Desde 2002, fecha de estreno de Callas Forever (Callas Forever), su último trabajo para la gran pantalla, impulsado en buena medida por la profunda veneración personal que le dispensó siempre a la mítica soprano griega, la figura de Franco Zeffirelli había quedado opacada, no tanto por su retirada voluntaria de los platós como por el inesperado giro que había tomado su carrera cinematográfica en las décadas de los ochenta y noventa con títulos tan notoriamente desnortados como Campeón, versión edulcorada del formidable melodrama homónimo que el gran King Vidor dirigió para la Metro en 1931 con un excelente Wallace Beery en el papel de un ex boxeador profesional en pleno proceso de redención por sus excesos etílicos y por su persistente abandono de sus responsabilidades familiares; Amor sin fin (Endless Love, 1988), inconfesada secuela de Love Story (Love Story, 1970), cuyo enorme éxito popular no la eximía de la irritante carga de sensiblería que arrastraban sus remilgadas imágenes, ni de la presencia inane de una jovencísima Brooke Shields batallando infructuosamente por un amor incomprendido; Jane Eyre (Jane Eyre, 1988), enésima adaptación de la mítica novela homónima de Charlotte Brönte cuyo lujoso reparto, encabezado por William Hurt, Charlotte Gainsbourg y Geraldine Chaplin, así como su cuidadísima ambientación consiguen solapar un guion de muy corto alcance, o Té con Mussollini (Tea with Mussollini, 1998), comedia evocadora de la infancia del cineasta cuyo único interés reside en su excelente banda sonora y en la meritoria interpretación de actrices del renombre de Maggie Smith, Joan Plowright, Cher y Lily Tomlin.

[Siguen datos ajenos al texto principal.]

Lemma iter_next (st : state) (i : nat) (s : song) (k : nat) :
  currentSongIndex st = Num (Z.of_nat i) → songs st !! i = Some s →
  Nat.iter (S k) handleNextSong st
  = mkState (songs st) (songs st !! ((i + S k) mod length (songs st))%nat)
      (Num (Z.of_nat ((i + S k) mod length (songs st)))).
Proof.
  intros Hidx Hs. pose proof (lookup_lt_Some _ _ _ Hs) as Hlt.
  induction k as [| k IH].
  - simpl. by rewrite (next_state st i s Hidx Hs).
  - change (Nat.iter (S (S k)) handleNextSong st)
      with (handleNextSong (Nat.iter (S k) handleNextSong st)).
    rewrite IH.
    assert (Hj : ((i + S k) mod length (songs st) < length (songs st))%nat)
      by (apply Nat.mod_upper_bound; lia).
    destruct (lookup_lt_is_Some_2 (songs st) _ Hj) as [s' Hs'].
    rewrite (next_state _ ((i + S k) mod length (songs st)) s'); [| done | done].
    simpl. rewrite Nat.Div0.add_mod_idemp_l.
    by replace (i + S k + 1)%nat with (i + S (S k))%nat by lia.
Qed.

(** X22.  Next goes round the list: while the player shows the song at
    the current index, pressing next as many times as there are songs
    brings back the same state. *)
Theorem next_goes_round (st : state) :
  in_sync st → is_Some (currentSong st) →
  Nat.iter (length (songs st)) handleNextSong st = st.
Proof.
  intros Hst [s Hcur]. unfold in_sync in Hst. rewrite Hcur in Hst.
  destruct Hst as (i & Hidx & Hs).
  pose proof (lookup_lt_Some _ _ _ Hs) as Hlt.
  destruct (length (songs st)) as [| k] eqn:Hlen; [lia |].
  rewrite (iter_next st i s k Hidx Hs). rewrite Hlen.
  replace (i + S k)%nat with (i + 1 * S k)%nat by lia.
  rewrite Nat.Div0.mod_add, Nat.mod_small by lia.
  rewrite Hs. destruct st. simpl in *. by subst.
Qed.
End Carousel.

Lemma next_previous_inverse_witness :
  SongCarousel.handlePreviousSong
    (SongCarousel.handleNextSong CarouselSample.playing)
  = CarouselSample.playing
  ∧ SongCarousel.handleNextSong
      (SongCarousel.handlePreviousSong CarouselSample.playing)
    = CarouselSample.playing.
Proof.
  apply (next_previous_inverse CarouselSample.playing).
  - exists 1%nat. split; reflexivity.
  - by eexists.
Defined.

Lemma next_goes_round_witness :
  Nat.iter 3 SongCarousel.handleNextSong CarouselSample.playing
  = CarouselSample.playing.
Proof.
  apply (next_goes_round CarouselSample.playing).
  - exists 1%nat. split; reflexivity.
  - by eexists.
Defined.

(** ** The session in the browser *)

(** X23.  The session in [localStorage] follows login and logout: after
    a login that succeeded, [Navbar] shows the user logged in exactly when
    the token is not empty, under the username that was typed, and
    [HeroSection] greets exactly when that username is not empty; after
    [handleLogout], [Navbar] shows nobody logged in and [HeroSection] does
    not greet, whatever the storage held, and every other key of the
    storage is what it was. *)
Theorem login_then_logout (username token : string) (hour : Z)
    (localStorage : gmap string string) :
  let after_login :=
    (Session.handleLogin username (Session.Responded true token)
       localStorage).1 in
  let after_logout := (Session.handleLogout after_login).1 in
  Session.navbar_mount after_login = (bool_decide (token ≠ ""), username)
  ∧ (Session.hero_mount hour after_login = "" ↔ username = "")
  ∧ Session.navbar_mount after_logout = (false, "")
  ∧ Session.hero_mount hour after_logout = ""
  ∧ ∀ k, k ≠ "token" → k ≠ "username" →
      after_logout !! k = localStorage !! k.
Proof.
  simpl. unfold Session.navbar_mount, Session.hero_mount.
  rewrite lookup_insert_eq.
  rewrite lookup_insert_ne, lookup_insert_eq by done.
  rewrite lookup_delete_eq.
  rewrite lookup_delete_ne, lookup_delete_eq by done.
  split_and!.
  - destruct token, username; done.
  - destruct username; [done |].
    split; [| done]. repeat case_decide; done.
  - done.
  - done.
  - intros k Ht Hu.
    rewrite !lookup_delete_ne, !lookup_insert_ne by done. done.
Qed.
(** * go-middleware: a shallow embedding of the pipeline engine

    The development follows the Go sources file by file:
    - [metadata.go]: the request-scoped metadata helpers over [context.Context];
    - [chain.go]: the [Chain] type, its constructors and [Then];
    - [bultin.go]: the built-in middlewares ([RequestID], [Recovery],
      [RateLimit]) and [generateRequestID].

    Go values of interface type ([any], [error], [context.Context]) are
    modelled by inductive types whose constructors record the dynamic type;
    heap objects ([*Chain], backing arrays of slices, the rate limiter's
    bucket) live in explicit stores; panics are an explicit outcome. *)

From Stdlib Require Import ZArith.
From Stdlib.Strings Require Import Byte.
From stdpp Require Import base tactics option list gmap strings pretty.

Local Open Scope Z_scope.

(* ===================================================================== *)
(** ** Go values                                                          *)
(* ===================================================================== *)

(** A non-nil value of type [error].  [ErrorString] is what [errors.New] and
    [fmt.Errorf] without a wrapping verb build; [WrapError] is what
    [fmt.Errorf] with one [%w] operand builds: the formatted message and the
    wrapped error. *)
Inductive GoError :=
  | ErrorString (s : string)
  | WrapError (msg : string) (err : GoError).
#[global] Instance SheetFile_eq_dec : EqDecision SheetFile.
Proof. solve_decision. Defined.

(** Modelled from the spec: the dictionary [sync_service.sync_sheet] returns,
    whose declaration is not in the source (spec 3, SheetSyncResult: an
    integer and an ordered sequence of per-sheet records). The endpoint reads
    it with [result.get(key, default)], so either key may be absent. *)
Record SheetSyncResult (SheetRecord : Type) : Type :=
  { total_rows_written : option Z;
    sheets : option (list SheetRecord) }.
Arguments total_rows_written {SheetRecord} _.
Arguments sheets {SheetRecord} _.

(** [class FolderSyncResponse(BaseModel)], lines 52-60. *)
Record FolderSyncResponse : Type :=
  { success : bool;
    message : string;
    folder_token : string;
    total_sheets : nat;
    synced_sheets : nat;
    failed_sheets : nat;
    details : list Dict }.

(** The local variables of [sync_folder_sheets] that the loop mutates. *)
Module Frame.
Record t : Type :=
  { synced_sheets : nat;
    failed_sheets : nat;
    details : list Dict }.

(** The frame at function entry. *)
Definition fresh : t :=
  {| synced_sheets := 0; failed_sheets := 0; details := [] |}.
End Frame.

(** Whether a character occurs in a string. *)
Fixpoint has_char (c : ascii) (s : string) : bool :=
  match s with
  | EmptyString => false
  | String a rest => Ascii.eqb a c || has_char c rest
  end.

Section Endpoint.

(** The state of everything outside the process (the document platform,
    Redis), and the type of the per-sheet records of a sync result. *)
Context {World SheetRecord : Type}.

(** [str(e)], as the class of [e] defines it. *)
Variable py_str : PyExc -> string.

Abbreviation Result := (SheetSyncResult SheetRecord).

(** The services injected into the endpoint ([DriveServiceDep],
    [SheetSyncServiceDep]): each call returns or raises, and may change
    the world either way. *)
Record DriveService : Type :=
  { get_sheets_in_folder : string -> World -> Outcome (list SheetFile) * World }.

Record SheetSyncService : Type :=
  { sync_sheet : string -> World -> Outcome Result * World }.

(** A call made on a service, with what it answered. *)
Inductive Call : Type :=
  | Call_get_sheets_in_folder (folder : string) (answer : Outcome (list SheetFile))
  | Call_sync_sheet (spreadsheet : string) (answer : Outcome Result).

(** What a run of the endpoint acts on from outside: the world and the
    record of the service calls made so far, oldest first. *)
Record Env : Type := { world : World; calls : list Call }.

Record Store : Type := { env : Env; locals : Frame.t }.

(** ** The monad of Python statements: state and exceptions. A raise keeps
    the state reached so far. *)
Definition Py (A : Type) : Type := Store -> Outcome A * Store.

#[global] Instance Py_ret : MRet Py := fun A a st => (Ok a, st).

#[global] Instance Py_bind : MBind Py := fun A B k c st =>
  match c st with
  | (Ok a, st') => k a st'
  | (Raise e, st') => (Raise e, st')
  end.

Definition raise {A} (e : PyExc) : Py A := fun st => (Raise e, st).

(** The first [except] clause whose class the exception is an instance of. *)
Fixpoint matching_clause {A} (e : PyExc) (clauses : list (PyClass * (PyExc -> Py A)))
  : option (PyExc -> Py A) :=
  match clauses with
  | [] => None
  | (c, handler) :: rest =>
      if isinstance e c then Some handler else matching_clause e rest
  end.

(** [try: body except c1 as e: h1 except c2 as e: h2 ...]. *)
Definition try_except {A} (body : Py A) (clauses : list (PyClass * (PyExc -> Py A)))
  : Py A := fun st =>
  match body st with
  | (Ok a, st') => (Ok a, st')
  | (Raise e, st') =>
      match matching_clause e clauses with
      | Some handler => handler e st'
      | None => (Raise e, st')
      end
  end.
(** The attributes of an instance: [X], [Y] and [weights_] exist once
    [fit] has set them, [components_] once [transform] has. *)
Record t : Type := mk {
  n_components : pyval;
  ktype : pyval;
  constant : pyval;
  sigma : pyval;
  degree : pyval;
  reg : pyval;
  decomp : pyval;
  method : pyval;
  X : option matrix;
  Y : option matrix;
  weights_ : option (matrix * matrix);
  components_ : option (matrix * matrix)
}.

(** [KCCA(n_components, ktype, constant, sigma, degree, reg, decomp,
    method)]: the attributes are stored, then checked in this order. *)
Definition __init__ (n_components ktype constant sigma degree reg decomp method : pyval)
  : result t :=
  c1 <- orM (lt_int n_components 0) (Ok (negb (type_is_int n_components))) ;;
  if c1 then Raise ValueError "n_components must be a positive integer" else
  if ne_str ktype "linear" && ne_str ktype "poly" && ne_str ktype "gaussian"
  then Raise ValueError "ktype must be 'linear', 'gaussian', or 'poly'." else
  c3 <- orM (lt_int sigma 0) (Ok (negb (type_is_float sigma || type_is_int sigma))) ;;
  if c3 then Raise ValueError "sigma must be positive int/float" else
  if negb (type_is_float degree || type_is_int sigma)
  then Raise ValueError "degree must be int/float" else
  c5 <- orM (lt_int reg 0) (orM (gt_int reg 1) (Ok (negb (type_is_float reg)))) ;;
  if c5 then Raise ValueError "reg must be positive float" else
  c6 <- orM (lt_int constant 0)
            (Ok (negb (type_is_float constant || type_is_int constant))) ;;
  if c6 then Raise ValueError "constant must be a positive integer" else
  Ok {| n_components := n_components; ktype := ktype; constant := constant;
        sigma := sigma; degree := degree; reg := reg; decomp := decomp;
        method := method;
        X := None; Y := None; weights_ := None; components_ := None |}.

(** ** Linear algebra of the module *)

Definition one : num := of_Z 1.
Definition half : num := div (of_Z 1) (of_Z 2).

Definition transpose (M : matrix) : matrix :=
  map (column M) (seq 0 (ncols M)).

(** The inner product of [A @ B].  numpy hands the products of float64
    arrays to the BLAS library it is built with, which fixes neither the
    order of the additions nor the rounding of the products; the model
    adds the rounded products left to right, as numpy's own loop does.
    What is proved of the kernels concerns shapes and exceptions. *)
Definition dot (a b : vec) : num :=
  accumulate (map (fun p => mul (fst p) (snd p)) (combine a b)).

(** [A @ v] and [A @ B]; the inner dimensions have to agree. *)
Definition matvec (A : matrix) (v : vec) : result vec :=
  if ncols A =? length v then Ok (map (fun r => dot r v) A)
  else Raise ValueError "matmul: mismatch in the core dimension".

Definition matmul (A B : matrix) : result matrix :=
  if ncols A =? nrows B then Ok (map (fun r => map (dot r) (transpose B)) A)
  else Raise ValueError "matmul: mismatch in the core dimension".

Definition eye (n : nat) : matrix :=
  map (fun i => map (fun j => if i =? j then one else zero) (seq 0 n)) (seq 0 n).
(** * ParcelFinder: land parcels and their perimeters

    A shallow embedding of [src/ParcelFinder.js] (the CommonJS module
    exporting [render]) and of [src/ParcelFinder.ts] (the class
    [ParcelFinder] with [computeParcelPerimeters]), together with the
    properties of the connected-component tracer.

    Modelling conventions.
    - A JavaScript string is the list of its UTF-16 code units.
    - Numbers are integers ([Z]).  Grid indices, bounds and counters are
      small integers, exact as doubles.  [parseInt] of a long run of digits
      returns a rounded double, but the result is only compared with 99
      before any other use: rounding is monotone and keeps the integers up
      to 2^53, so the comparison agrees with the exact integer, and a value
      that passes it is exact.
    - The occupancy grid is an array of arrays: [list (list Z)].  Reading or
      writing outside the allocated rows and columns is reported as the
      fault [IndexOutOfBounds] instead of JavaScript's behaviour
      (a [TypeError] on a missing row, [undefined] or a silently grown
      array on a missing column).
    - The [Set] of strings [[x, y].join(' ')] is a finite set of pairs of
      integers: joining two integers with a space is injective.
    - The work stack is a list whose head is the top of the stack.
    - The [while] loop of [traceParcel] is run with fuel; running out of
      fuel is the fault [OutOfFuel]. *)

From Stdlib Require Import ZArith NArith Lia Ascii String List.
From stdpp Require Import base tactics option list sets gmap numbers relations sorting.
From stdpp Require Import strings pretty.

Local Open Scope Z_scope.

(** ** Outcomes of a call *)

Inductive exn :=
  | TypeError (msg : string)
  | RangeError (msg : string)
  | IndexOutOfBounds
  | OutOfFuel.

Inductive result (A : Type) :=
  | Ok (a : A)
  | Err (e : exn).
Arguments Ok {A} a.
Arguments Err {A} e.

#[global] Instance result_ret : MRet result := λ A a, Ok a.
#[global] Instance result_bind : MBind result := λ A B f m,
  match m with Ok a => f a | Err e => Err e end.

(** [arr.forEach(f)] where [f] may throw and updates an accumulator. *)
Fixpoint forEach {A S : Type} (f : S → A → result S) (l : list A) (s : S) : result S :=
  match l with
  | [] => Ok s
  | a :: l' => s' ← f s a; forEach f l' s'
  end.

(** [for (let i = lo; i < lo + n; i++) body] *)
Fixpoint for_range {S : Type} (n : nat) (lo : Z) (body : Z → S → result S) (s : S) : result S :=
  match n with
  | O => Ok s
  | S n' => s' ← body lo s; for_range n' (lo + 1) body s'
  end.

(** ** Strings *)

Abbreviation jsstring := (list N).

(** The code units of an ASCII literal. *)
Definition js (s : string) : jsstring := N_of_ascii <$> list_ascii_of_string s.

Definition dquote : string := String (ascii_of_nat 34) EmptyString.

Definition TYPE_ERROR_MSG : string :=
  ("Point coordinates must be an array of strings in the form " ++ dquote ++ "x,y" ++ dquote)%string.
Definition RANGE_ERROR_MSG : string :=
  "Point coordinates values must be in the range 0 to 99"%string.
Definition MAX_VALUE : Z := 99.

(** [\d] *)
Definition is_digit (c : N) : bool := ((48 <=? c) && (c <=? 57))%N.

(** [\s]: white space and line terminators of ECMAScript. *)
Definition is_space (c : N) : bool :=
  ((c =? 9) || (c =? 10) || (c =? 11) || (c =? 12) || (c =? 13) || (c =? 32)
   || (c =? 160) || (c =? 5760) || ((8192 <=? c) && (c <=? 8202))
   || (c =? 8232) || (c =? 8233) || (c =? 8239) || (c =? 8287)
   || (c =? 12288) || (c =? 65279))%N.

Definition comma : N := 44%N.

Fixpoint take_while (p : N → bool) (s : jsstring) : jsstring :=
  match s with
  | c :: s' => if p c then c :: take_while p s' else []
  | [] => []
  end.

Fixpoint drop_while (p : N → bool) (s : jsstring) : jsstring :=
  match s with
  | c :: s' => if p c then drop_while p s' else s
  | [] => []
  end.

(** [point.match(/^(\d+)\s*,\s*(\d+)$/)]: the two captured groups, or
    [None] for [null].  The three character classes are pairwise disjoint,
    so the greedy match is the only candidate. *)
Definition match_point (s : jsstring) : option (jsstring * jsstring) :=
  let d1 := take_while is_digit s in
  match d1 with
  | [] => None
  | _ =>
    match drop_while is_space (drop_while is_digit s) with
    | c :: r =>
      if (c =? comma)%N then
        let r' := drop_while is_space r in
        let d2 := take_while is_digit r' in
        match d2, drop_while is_digit r' with
        | _ :: _, [] => Some (d1, d2)
        | _, _ => None
        end
      else None
    | [] => None
    end
  end.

En contraposición con el rigor estético y el equilibrio dramático que ofrecen películas tan admirables como Romeo y Julieta (Rome and Juliet, 1968), probablemente la versión cinematográfica más pulida y conmovedora de la popular tragedia de Shakespeare; La mujer indomable (The Taming of the Shrew, 1967), otra prueba de la habilidad de Zeffirelli para envolver de refinada belleza y de originalidad escenográfica el abigarrado universo shakespeariano, y sin caer en el exasperante manierismo que gobernó sus últimos años de carrera; Hermano Sol, Hermana Luna (Fratello Sole, Sorella Luna, 1972), irreprochable puesta en imágenes de la humilde biografía de Francisco de Asís, a partir de un sólido guion de Suso Chechi D'Amico y Lina Wertmüller, donde Zeffirelli se muestra insospechadamente equilibrado y austero en el campo formal; La Traviata (La Traviata, 1983), impecable adaptación de la legendaria ópera homónima de Giuseppe Verdi, con Plácido Domingo en el papel de Alfredo Germont y Teresa Stratas en el de la desdichada Violeta Valéry, es considerada, y con razón, como una de sus escasas obras maestras, y la pieza que mejor define el estilo, a ratos ampuloso a ratos fascinante, de este verso suelto del gran cine italiano de la posguerra al que le debemos, no obstante, algunas de las adaptaciones operísticas más rutilantes, bellas e inolvidables de todos los tiempos.